TAP (Translucent Answer Prediction), is a system to identify answers and evidence (in the form of supporting facts) in an RCQA task that requires multi-hop reasoning. TAP comprises two loosely coupled networks, called Local and Global Interaction eXtractor (LoGIX) and the Answer Predictor (AP).
To train the LoGIX model mixed precision is needed to fit in 16GB GPU memory. For this we use FP16_Optimizer, part of an older version of apex. Instructions for installing this on top of a pytorch environment are provided below.

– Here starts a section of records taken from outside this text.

(* ===== verification/TaskQueue.v ===== *)
(** * The task queues (network/pfs_task.c)

    Eighteen queues of tasks, each a ring of [LinkedList], with a counter per
    queue.  The operations work on the memory of the rings as the code does;
    the invariant [queues st qs] relates that memory to one list of tasks per
    queue, and the lemmas show that taking and putting tasks are the two ends
    of first-in-first-out queues.

    What the environment decides is an argument: the result [lk] of
    [pthread_mutex_timedlock], the clock [now], and the address [fresh]
    returned by [malloc].  A task is named by the address of its [llist]; the
    rings of the [userlist] members never share a node with those of the
    [llist] members and are kept in a memory of their own. *)

From stdpp Require Import functions.
From S2P Require Import Prelude.
From S2P Require Import LinkedList.
From S2P Require Import TaskData.

Module TaskQueue.
Import LinkedList.

Definition EDEADLK : Z := 35.

Record state := mk_state {
  mem : heap;                          (* the llist rings *)
  umem : heap;                         (* the userlist rings *)
  tasks : gmap Z t_pfs_tasklist;
  taskcount : gmap Z Z
}.

(** The address of the queue head [pfstask[s]]. *)
Definition pfstask (s : Z) : loc := - (s + 1).

Definition in_range (s : Z) : bool := (0 <=? s) && (s <? TASK_Q_UNKNOWN).

(** [atomic_inc], [atomic_dec] on [taskcount[s]]; [None] is out of bounds. *)
Definition atomic_add (st : state) (s d : Z) : option state :=
  c ← taskcount st !! s;
  Some (mk_state (mem st) (umem st) (tasks st) (<[s := c + d]> (taskcount st))).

# create and activate pyt environment
conda env create -n pyt -f=Env_PowerAI_Py3.6.yml
source activate pyt
# install apex (older version)
git clone https://github.com/NVIDIA/apex
cd apex
git checkout cfb628ba2e46c9b8dc1368d6429031bbfa7a6f10
pip install -v --no-cache-dir --global-option="--cpp_ext" --global-option="--cuda_ext" ./
# install other dependencies
pip install ujson tqdm requests sklearn numpy
- pytorch_pretrained_bert contains a subset of an older version of pytorch-pretrained-bert
- util and torch_util contain general utilities
- evaluation contains the evaluation script
- tap2 is the system code
- bottom_machine has the code for the Local and Global Interaction eXtractor (LoGIX)
- top_machine has the code for the Answer Predictor (AP)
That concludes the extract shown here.